Start with a Vendor Inventory

Many organizations don’t have a complete picture of which third parties have access to their systems, data, or network. Creating a comprehensive inventory of all vendors, software tools, cloud services, and managed service providers is the essential first step. Each entry should note what level of access the vendor has, what data they can reach, and how critical they are to daily operations.

Assess Vendor Security Posture

Once the inventory exists, each vendor’s security practices need to be evaluated based on the level of risk they present. A cloud hosting provider with access to sensitive client data warrants much deeper scrutiny than a vendor providing office supplies. Security questionnaires, SOC 2 reports, penetration test results, and compliance certifications all play a role in building this picture. Many IT security professionals recommend tiering vendors by risk level and focusing the most rigorous assessments on those with the highest access and impact.

This doesn’t have to be an annual checkbox exercise either. Continuous monitoring tools can flag when a vendor’s security rating drops or when new vulnerabilities emerge in software a business relies on. These tools have become more accessible and affordable in recent years, putting them within reach of mid-sized organizations that previously couldn’t justify the investment.

Tighten Access Controls

The principle of least privilege applies to vendors just as much as it does to employees. Third-party partners should only have access to the specific systems and data they need to do their job, nothing more. Network segmentation helps contain the damage if a vendor’s credentials are compromised, preventing an attacker from moving freely across the entire environment.

Multi-factor authentication should be mandatory for any vendor accessing company systems remotely. This single control can stop a significant percentage of credential-based attacks before they start.

Build Incident Response Plans That Include Vendors

A surprising number of incident response plans focus entirely on internal scenarios. They outline what happens if an employee clicks a malicious link or a server goes down, but they don’t address what the organization will do if a critical vendor gets breached. Given how common supply chain attacks have become, incident response planning should explicitly cover vendor compromise scenarios. That means having contact information for vendor security teams, predefined communication protocols, and clear steps for isolating affected connections quickly.

The Role of Network Audits

Regular network audits serve as a valuable checkpoint in the supply chain security process. A thorough audit can reveal unauthorized connections, outdated vendor access that was never revoked, misconfigured permissions, and software components that have reached end-of-life without being replaced. For organizations subject to CMMC, DFARS, or HIPAA requirements, these audits also generate the documentation that proves compliance during formal assessments.

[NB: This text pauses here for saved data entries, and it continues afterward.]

(** * Task Master front end: the view-state controller of [App]

    A shallow embedding of the state, the four API handlers
    ([fetchTasks], [addTask], [toggleTask], [deleteTask]) and the derived
    values ([filteredTasks], [stats], [completionPercentage]) of the React
    component [App], followed by the properties its specification states.

    Conventions of the embedding.
    - A JavaScript string is a [string] holding its UTF-8 bytes.
      [trim] removes the WhiteSpace and LineTerminator code points of
      ECMA-262; [toLowerCase] is the engine's mapping, taken as a
      parameter with its behaviour on ASCII text.
    - A task record is typed as the REST contract has it; the body of a
      response is [None] when [response.json()] rejects.
    - A handler is a computation in the monad [M]: it emits the calls it
      makes (state setters, [fetch], [console.error]) in program order and
      ends normally or with a thrown error.  A handler reads the cells of
      the render it was created in; the state after the handler is that
      state with the emitted setter calls applied in order.
    - A JavaScript number is a binary64 [spec_float]; a count is a [nat]
      until it enters an arithmetic expression. *)

From Stdlib Require Import ZArith NArith String Ascii List Bool Lia.
From Stdlib Require Import Floats.SpecFloat.
From stdpp Require Import base tactics option list.

Open Scope string_scope.
Open Scope list_scope.

(* ================================================================== *)
(** ** Strings *)

Module Js.

(** The UTF-8 bytes of a code point. *)
Definition utf8 (cp : N) : string :=
  let byte (n : N) := ascii_of_N n in
  if (cp <? 0x80)%N then String (byte cp) ""
  else if (cp <? 0x800)%N then
    String (byte (0xC0 + cp / 0x40)%N) (String (byte (0x80 + cp mod 0x40)%N) "")
  else if (cp <? 0x10000)%N then
    String (byte (0xE0 + cp / 0x1000)%N)
      (String (byte (0x80 + (cp / 0x40) mod 0x40)%N)
         (String (byte (0x80 + cp mod 0x40)%N) ""))
  else
    String (byte (0xF0 + cp / 0x40000)%N)
      (String (byte (0x80 + (cp / 0x1000) mod 0x40)%N)
         (String (byte (0x80 + (cp / 0x40) mod 0x40)%N)
            (String (byte (0x80 + cp mod 0x40)%N) ""))).

(** The code points [String.prototype.trim] removes: WhiteSpace (TAB, VT,
    FF, ZWNBSP and the space separators) and LineTerminator (LF, CR, LS,
    PS) of ECMA-262. *)
Definition whiteSpaceCodePoints : list N :=
  [ 0x0009; 0x000A; 0x000B; 0x000C; 0x000D; 0x0020; 0x00A0; 0x1680;
    0x2000; 0x2001; 0x2002; 0x2003; 0x2004; 0x2005; 0x2006; 0x2007;
    0x2008; 0x2009; 0x200A; 0x2028; 0x2029; 0x202F; 0x205F; 0x3000;
    0xFEFF ]%N.

Definition whiteSpace : list string := map utf8 whiteSpaceCodePoints.

(** [s] without its prefix [p], when it starts with [p]. *)
Fixpoint stripPrefix (p s : string) : option string :=
  match p, s with
  | EmptyString, _ => Some s
  | String _ _, EmptyString => None
  | String a p', String b s' => if Ascii.eqb a b then stripPrefix p' s' else None
  end.

Fixpoint stripAny (prefixes : list string) (s : string) : option string :=
  match prefixes with
  | [] => None
  | p :: rest =>
      match stripPrefix p s with
      | Some r => Some r
      | None => stripAny rest s
      end
  end.

(** [s] without the white space character it starts with, if any. *)
Definition stripWhiteSpace (s : string) : option string := stripAny whiteSpace s.

(** Each round removes one leading white space character, so [n] rounds
    are enough for a string of [n] bytes. *)
Fixpoint trimStartRounds (n : nat) (s : string) : string :=
  match n with
  | O => s
  | S n' =>
      match stripWhiteSpace s with
      | Some rest => trimStartRounds n' rest
      | None => s
      end
  end.

Definition trimStart (s : string) : string := trimStartRounds (String.length s) s.

(** Truthiness of a string: the empty string is the only falsy one. *)
Definition truthy (s : string) : bool :=
  match s with
  | EmptyString => false
  | String _ _ => true
  end.

(** The string is cut at the first position from which only white space
    follows. *)
Fixpoint trimEnd (s : string) : string :=
  match s with
  | EmptyString => EmptyString
  | String c s' => if truthy (trimStart s) then String c (trimEnd s') else EmptyString
  end.

Definition trim (s : string) : string := trimEnd (trimStart s).

(** [s.startsWith(p)]. *)
Fixpoint startsWith (s p : string) : bool :=
  match p, s with
  | EmptyString, _ => true
  | String _ _, EmptyString => false
  | String a p', String b s' => Ascii.eqb a b && startsWith s' p'
  end.

(** [s.includes(p)]: [p] occurs in [s] at some position. *)
Fixpoint includes (s p : string) : bool :=
  startsWith s p ||
  match s with
  | EmptyString => false
  | String _ s' => includes s' p
  end.

(** The string has ASCII characters only. *)
Fixpoint isAscii (s : string) : bool :=
  match s with
  | EmptyString => true
  | String c s' => (nat_of_ascii c <? 128)%nat && isAscii s'
  end.

(** Lower case on ASCII: [A]-[Z] go to [a]-[z], every other byte stays. *)
Definition lowerChar (c : ascii) : ascii :=
  let n := nat_of_ascii c in
  if (65 <=? n)%nat && (n <=? 90)%nat then ascii_of_nat (n + 32) else c.

Fixpoint asciiLowerCase (s : string) : string :=
  match s with
  | EmptyString => EmptyString
  | String c s' => String (lowerChar c) (asciiLowerCase s')
  end.

End Js.

(* ================================================================== *)
(** ** Data model *)

Module Task.
(** The JSON shape of a task record: [{id, title, description, priority,
    completed, createdAt}]. *)
Record t : Type := mk {
  id : Z;
  title : string;
  description : string;
  priority : string;
  completed : bool;
  createdAt : string
}.
End Task.

(** The [useState] cells of [App]. *)
Record State : Type := mkState {
  tasks : list Task.t;
  title : string;
  description : string;
  priority : string;
  loading : bool;
  error : string;
  searchQuery : string;
  filterStatus : string;
  currentTheme : string;
  showStats : bool
}.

Many IT professionals recommend conducting these audits at least quarterly, with more frequent reviews for high-risk vendor connections. The findings should feed directly into the vendor risk management process, creating a cycle of continuous improvement rather than a one-time snapshot.

Looking Ahead

Supply chain cyberattacks aren’t going away. If anything, they’re becoming more sophisticated as threat actors recognize the efficiency of compromising one target to reach many. The rise of AI-powered attacks is expected to make these intrusions even harder to detect, as malicious code becomes better at mimicking legitimate behavior.

Businesses in government contracting and healthcare can’t afford to treat supply chain security as someone else’s problem. Regulators are making that clear through evolving compliance requirements, and the financial and reputational consequences of a breach through a third-party partner can be just as severe as one that starts inside the organization’s own walls.

The organizations that will weather this threat most effectively are the ones investing now in vendor risk management programs, tightening third-party access controls, and making supply chain security a standing agenda item rather than an afterthought. It takes effort and resources, but it’s a far better position to be in than scrambling to respond after a trusted vendor becomes the weakest link.